YOUR GOAL: Each of the entries below needs to be given again exactly.

--- RECORDS FOR THE EXERCISE ---

(** C5: with no filter, no field selection and no metadata the pipeline
    returns the records it was given, in their order, and touches nothing. *)
Theorem processData_identity l records options w :
  no_options options ->
  processData (VArr l records) options w = (Ok records, w).
Proof.
  intros (Hfilter & Hfields & Hmeta). unfold processData, bind, ret.
  rewrite Hfilter.
  assert (Hsel : match options ≫= customFields with
                 | Some fields =>
                     if Nat.ltb 0 (List.length fields)
                     then selectFields (Disk:=Disk) records fields
                     else fun w => (Ok records, w)
                 | None => fun w => (Ok records, w)
                 end w = (Ok records, w)).
  { destruct Hfields as [-> | ->]; reflexivity. }
  rewrite Hsel.
  destruct (options ≫= includeMetadata) as [[|]|]; [congruence | reflexivity..].
Qed.

(** C10: when the data argument is not an array (null and undefined
    included) the pipeline returns the empty collection and throws nothing. *)
Theorem processData_not_array (data : value) options w :
  is_array data = false ->
  processData data options w = (Ok [], w).
Proof. destruct data; simpl; intros Harr; try reflexivity. discriminate. Qed.

End Annotate.

Lemma processData_identity_witness :
  processData (VArr 0 active_inactive) None (MemDisk.world0 MemDisk.empty_disk)
  = (Ok active_inactive, MemDisk.world0 MemDisk.empty_disk).
Proof.
  apply processData_identity.
  split; [reflexivity|]. split; [by left | discriminate].
Defined.

Lemma processData_not_array_witness :
  processData VNull (Some (mkOptions (Some true) (Some ["id"]) (Some [("id", VNull)])))
    (MemDisk.world0 MemDisk.empty_disk)
  = (Ok [], MemDisk.world0 MemDisk.empty_disk).
Proof. apply processData_not_array. reflexivity. Defined.

Lemma addMetadata_stamps_witness :
  exists stamped,
    addMetadata [plain 1 [("_exportedAt", Data (VStr "old")); ("id", Data (VNum (Int 1)))]]
      (MemDisk.world0 MemDisk.empty_disk)
    = (Ok stamped, allocated 1 (ticked (MemDisk.world0 MemDisk.empty_disk))) /\
    map fields_of stamped
    = [[("_exportedAt", Data (VStr "t0")); ("id", Data (VNum (Int 1))); ("_exportVersion", Data (VStr "1.0.0"))]].
Proof.
  destruct (addMetadata_stamps
              [plain 1 [("_exportedAt", Data (VStr "old")); ("id", Data (VNum (Int 1)))]]
              (MemDisk.world0 MemDisk.empty_disk)) as (stamped & Hrun & _ & _).
  exists stamped. split; [exact Hrun|].
  vm_compute in Hrun. injection Hrun as <-. reflexivity.
Defined.

(* ================================================================== *)
(** * Part VIII: the dispatcher *)
(* ================================================================== *)

Section Dispatch.
Context `{Runtime} `{FileSystem Disk}.
Import ExportManager.
Implicit Types (this : @ExportManager Disk) (request : ExportRequest) (w : World Disk).

Lemma export_dispatch this request w :
  export this request w = dispatch_outcome this request w.
Proof.
  unfold export, dispatch_outcome.
  destruct (no_data (data request)); [reflexivity|].
  destruct (exporters this !! format request) as [encoder|]; [|reflexivity].
  unfold try_catch, bind, ret, logger_log, logged.
  destruct (encoder _ _ _ w) as [[outcome|e] w']; reflexivity.
Qed.

Lemma dispatch_outcome_returns this request w :
  exists outcome w', dispatch_outcome this request w = (Ok outcome, w').
Proof.
  unfold dispatch_outcome.
  destruct (no_data (data request)); [eauto|].
  destruct (exporters this !! format request) as [encoder|]; [|eauto].
  destruct (encoder _ _ _ w) as [[outcome|e] w']; eauto.
Qed.
(** ** Header names *)

(** X20.  The two programs do not read headers alike.  [fetch_emails]
    compares header names as they are, so a message whose subject header
    is not spelled exactly [Subject] is shown and saved with the
    placeholder ["[No Subject]"]; [process_inbox] lower-cases the name
    first and classifies the same message with its real subject. *)
Theorem header_names_are_read_differently (msg_id : string) (msg : message)
    (before : list header) (h : header) (after : list header) :
  headers_of msg = (before ++ h :: after)%list →
  (∀ h', h' ∈ headers_of msg → name h' ≠ "Subject") →
  lower (name h) = "subject" →
  (∀ h', h' ∈ before → lower (name h') ≠ "subject") →
  fe_subject (read_email msg_id msg) = "[No Subject]"
  ∧ ed_subject (build_email_data msg_id msg) = value h.
Proof.
  intros Hhs Hexact Hlower Hfirst. unfold read_email, build_email_data.
  cbn [fe_subject ed_subject]. split.
  - clear -Hexact. induction (headers_of msg) as [|h0 hs IH]; [done |].
    simpl. destruct (String.eqb_spec (name h0) "Subject") as [Heq | _].
    + exfalso. eapply Hexact; [apply list_elem_of_here | done].
    + apply IH. intros h' Hin. apply Hexact. by apply list_elem_of_further.
  - rewrite Hhs. clear -Hlower Hfirst.
    induction before as [|h0 hs IH]; simpl.
    + by rewrite Hlower.
    + destruct (String.eqb_spec (lower (name h0)) "subject") as [Heq | _].
      * exfalso. eapply Hfirst; [apply list_elem_of_here | done].
      * apply IH. intros h' Hin. apply Hfirst. by apply list_elem_of_further.
Qed.

Lemma header_names_are_read_differently_witness :
  fe_subject (read_email "M" lower_case_mail) = "[No Subject]"
  ∧ ed_subject (build_email_data "M" lower_case_mail) = "Invoice 42".
Proof.
  refine (header_names_are_read_differently "M" lower_case_mail []
            {| name := "subject"; value := "Invoice 42" |}
            [ {| name := "From"; value := "billing@shop" |} ] _ _ _ _).
  - reflexivity.
  - intros h' Hin.
    change (headers_of lower_case_mail)
      with [ {| name := "subject"; value := "Invoice 42" |};
             {| name := "From"; value := "billing@shop" |} ] in Hin.
    rewrite !elem_of_cons, elem_of_nil in Hin.
    destruct Hin as [-> | [-> | []]]; done.
  - reflexivity.
  - intros h' Hin. by apply elem_of_nil in Hin.
Defined.
(** *** The dedup hash, a plain object

    [_dedupHash] starts as the object literal [{}]: the map holds its own
    properties, and a name it does not hold is looked up in
    [Object.prototype]. *)

(** The property names of [Object.prototype]. *)
Definition objectPrototypeNames : list string :=
  ["constructor"; "__defineGetter__"; "__defineSetter__"; "hasOwnProperty";
   "__lookupGetter__"; "__lookupSetter__"; "isPrototypeOf"; "propertyIsEnumerable";
   "toString"; "valueOf"; "__proto__"; "toLocaleString"].

Definition inherited (name : string) : bool := bool_decide (name ∈ objectPrototypeNames).

(** [this._dedupHash[id]] read as a condition: the own property when
    there is one, otherwise what the prototype has under that name, which
    is a function or, for [__proto__], the prototype itself, hence
    truthy. *)
Definition dedupHit (h : gmap string bool) (id : string) : bool :=
  match h !! id with
  | Some b => b
  | None => inherited id
  end.

(** [this._dedupHash[id] = true]: sets the own property, creating it when
    it is missing; only for [__proto__] a missing own property means that
    the setter of the prototype runs, which ignores a boolean. *)
Definition record (id : string) (h : gmap string bool) : gmap string bool :=
  match h !! id with
  | Some _ => <[id := true]> h
  | None => if bool_decide (id = "__proto__") then h else <[id := true]> h
  end.

(** The entries of a response that the filter lets through. *)
Definition fresh (h : gmap string bool) (es : list Event) : list Event :=
  List.filter (λ event, negb (dedupHit h (event_id event))) es.

(** The filter after the ids of a batch have been recorded one by one. *)
Definition mark (h : gmap string bool) (evs : list Event) : gmap string bool :=
  foldl (λ h e, record (event_id e) h) h evs.

(** The stream once the callback of a fetch has reset the rate limiter. *)
Definition limited (s : EventStream) : EventStream :=
  set_rateLimiter (RL_delay (fetchInterval (_options s))) s.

---

RESULT:
(** C5: with no filter, no field selection and no metadata the pipeline
    returns the records it was given, in their order, and touches nothing. *)
Theorem processData_identity l records options w :
  no_options options ->
  processData (VArr l records) options w = (Ok records, w).
Proof.
  intros (Hfilter & Hfields & Hmeta). unfold processData, bind, ret.
  rewrite Hfilter.
  assert (Hsel : match options ≫= customFields with
                 | Some fields =>
                     if Nat.ltb 0 (List.length fields)
                     then selectFields (Disk:=Disk) records fields
                     else fun w => (Ok records, w)
                 | None => fun w => (Ok records, w)
                 end w = (Ok records, w)).
  { destruct Hfields as [-> | ->]; reflexivity. }
  rewrite Hsel.
  destruct (options ≫= includeMetadata) as [[|]|]; [congruence | reflexivity..].
Qed.

(** C10: when the data argument is not an array (null and undefined
    included) the pipeline returns the empty collection and throws nothing. *)
Theorem processData_not_array (data : value) options w :
  is_array data = false ->
  processData data options w = (Ok [], w).
Proof. destruct data; simpl; intros Harr; try reflexivity. discriminate. Qed.

End Annotate.

Lemma processData_identity_witness :
  processData (VArr 0 active_inactive) None (MemDisk.world0 MemDisk.empty_disk)
  = (Ok active_inactive, MemDisk.world0 MemDisk.empty_disk).
Proof.
  apply processData_identity.
  split; [reflexivity|]. split; [by left | discriminate].
Defined.

Lemma processData_not_array_witness :
  processData VNull (Some (mkOptions (Some true) (Some ["id"]) (Some [("id", VNull)])))
    (MemDisk.world0 MemDisk.empty_disk)
  = (Ok [], MemDisk.world0 MemDisk.empty_disk).
Proof. apply processData_not_array. reflexivity. Defined.

Lemma addMetadata_stamps_witness :
  exists stamped,
    addMetadata [plain 1 [("_exportedAt", Data (VStr "old")); ("id", Data (VNum (Int 1)))]]
      (MemDisk.world0 MemDisk.empty_disk)
    = (Ok stamped, allocated 1 (ticked (MemDisk.world0 MemDisk.empty_disk))) /\
    map fields_of stamped
    = [[("_exportedAt", Data (VStr "t0")); ("id", Data (VNum (Int 1))); ("_exportVersion", Data (VStr "1.0.0"))]].
Proof.
  destruct (addMetadata_stamps
              [plain 1 [("_exportedAt", Data (VStr "old")); ("id", Data (VNum (Int 1)))]]
              (MemDisk.world0 MemDisk.empty_disk)) as (stamped & Hrun & _ & _).
  exists stamped. split; [exact Hrun|].
  vm_compute in Hrun. injection Hrun as <-. reflexivity.
Defined.

(* ================================================================== *)
(** * Part VIII: the dispatcher *)
(* ================================================================== *)

Section Dispatch.
Context `{Runtime} `{FileSystem Disk}.
Import ExportManager.
Implicit Types (this : @ExportManager Disk) (request : ExportRequest) (w : World Disk).

Lemma export_dispatch this request w :
  export this request w = dispatch_outcome this request w.
Proof.
  unfold export, dispatch_outcome.
  destruct (no_data (data request)); [reflexivity|].
  destruct (exporters this !! format request) as [encoder|]; [|reflexivity].
  unfold try_catch, bind, ret, logger_log, logged.
  destruct (encoder _ _ _ w) as [[outcome|e] w']; reflexivity.
Qed.

Lemma dispatch_outcome_returns this request w :
  exists outcome w', dispatch_outcome this request w = (Ok outcome, w').
Proof.
  unfold dispatch_outcome.
  destruct (no_data (data request)); [eauto|].
  destruct (exporters this !! format request) as [encoder|]; [|eauto].
  destruct (encoder _ _ _ w) as [[outcome|e] w']; eauto.
Qed.
(** ** Header names *)

(** X20.  The two programs do not read headers alike.  [fetch_emails]
    compares header names as they are, so a message whose subject header
    is not spelled exactly [Subject] is shown and saved with the
    placeholder ["[No Subject]"]; [process_inbox] lower-cases the name
    first and classifies the same message with its real subject. *)
Theorem header_names_are_read_differently (msg_id : string) (msg : message)
    (before : list header) (h : header) (after : list header) :
  headers_of msg = (before ++ h :: after)%list →
  (∀ h', h' ∈ headers_of msg → name h' ≠ "Subject") →
  lower (name h) = "subject" →
  (∀ h', h' ∈ before → lower (name h') ≠ "subject") →
  fe_subject (read_email msg_id msg) = "[No Subject]"
  ∧ ed_subject (build_email_data msg_id msg) = value h.
Proof.
  intros Hhs Hexact Hlower Hfirst. unfold read_email, build_email_data.
  cbn [fe_subject ed_subject]. split.
  - clear -Hexact. induction (headers_of msg) as [|h0 hs IH]; [done |].
    simpl. destruct (String.eqb_spec (name h0) "Subject") as [Heq | _].
    + exfalso. eapply Hexact; [apply list_elem_of_here | done].
    + apply IH. intros h' Hin. apply Hexact. by apply list_elem_of_further.
  - rewrite Hhs. clear -Hlower Hfirst.
    induction before as [|h0 hs IH]; simpl.
    + by rewrite Hlower.
    + destruct (String.eqb_spec (lower (name h0)) "subject") as [Heq | _].
      * exfalso. eapply Hfirst; [apply list_elem_of_here | done].
      * apply IH. intros h' Hin. apply Hfirst. by apply list_elem_of_further.
Qed.

Lemma header_names_are_read_differently_witness :
  fe_subject (read_email "M" lower_case_mail) = "[No Subject]"
  ∧ ed_subject (build_email_data "M" lower_case_mail) = "Invoice 42".
Proof.
  refine (header_names_are_read_differently "M" lower_case_mail []
            {| name := "subject"; value := "Invoice 42" |}
            [ {| name := "From"; value := "billing@shop" |} ] _ _ _ _).
  - reflexivity.
  - intros h' Hin.
    change (headers_of lower_case_mail)
      with [ {| name := "subject"; value := "Invoice 42" |};
             {| name := "From"; value := "billing@shop" |} ] in Hin.
    rewrite !elem_of_cons, elem_of_nil in Hin.
    destruct Hin as [-> | [-> | []]]; done.
  - reflexivity.
  - intros h' Hin. by apply elem_of_nil in Hin.
Defined.
(** *** The dedup hash, a plain object

    [_dedupHash] starts as the object literal [{}]: the map holds its own
    properties, and a name it does not hold is looked up in
    [Object.prototype]. *)

(** The property names of [Object.prototype]. *)
Definition objectPrototypeNames : list string :=
  ["constructor"; "__defineGetter__"; "__defineSetter__"; "hasOwnProperty";
   "__lookupGetter__"; "__lookupSetter__"; "isPrototypeOf"; "propertyIsEnumerable";
   "toString"; "valueOf"; "__proto__"; "toLocaleString"].

Definition inherited (name : string) : bool := bool_decide (name ∈ objectPrototypeNames).

(** [this._dedupHash[id]] read as a condition: the own property when
    there is one, otherwise what the prototype has under that name, which
    is a function or, for [__proto__], the prototype itself, hence
    truthy. *)
Definition dedupHit (h : gmap string bool) (id : string) : bool :=
  match h !! id with
  | Some b => b
  | None => inherited id
  end.

(** [this._dedupHash[id] = true]: sets the own property, creating it when
    it is missing; only for [__proto__] a missing own property means that
    the setter of the prototype runs, which ignores a boolean. *)
Definition record (id : string) (h : gmap string bool) : gmap string bool :=
  match h !! id with
  | Some _ => <[id := true]> h
  | None => if bool_decide (id = "__proto__") then h else <[id := true]> h
  end.

(** The entries of a response that the filter lets through. *)
Definition fresh (h : gmap string bool) (es : list Event) : list Event :=
  List.filter (λ event, negb (dedupHit h (event_id event))) es.

(** The filter after the ids of a batch have been recorded one by one. *)
Definition mark (h : gmap string bool) (evs : list Event) : gmap string bool :=
  foldl (λ h e, record (event_id e) h) h evs.

(** The stream once the callback of a fetch has reset the rate limiter. *)
Definition limited (s : EventStream) : EventStream :=
  set_rateLimiter (RL_delay (fetchInterval (_options s))) s.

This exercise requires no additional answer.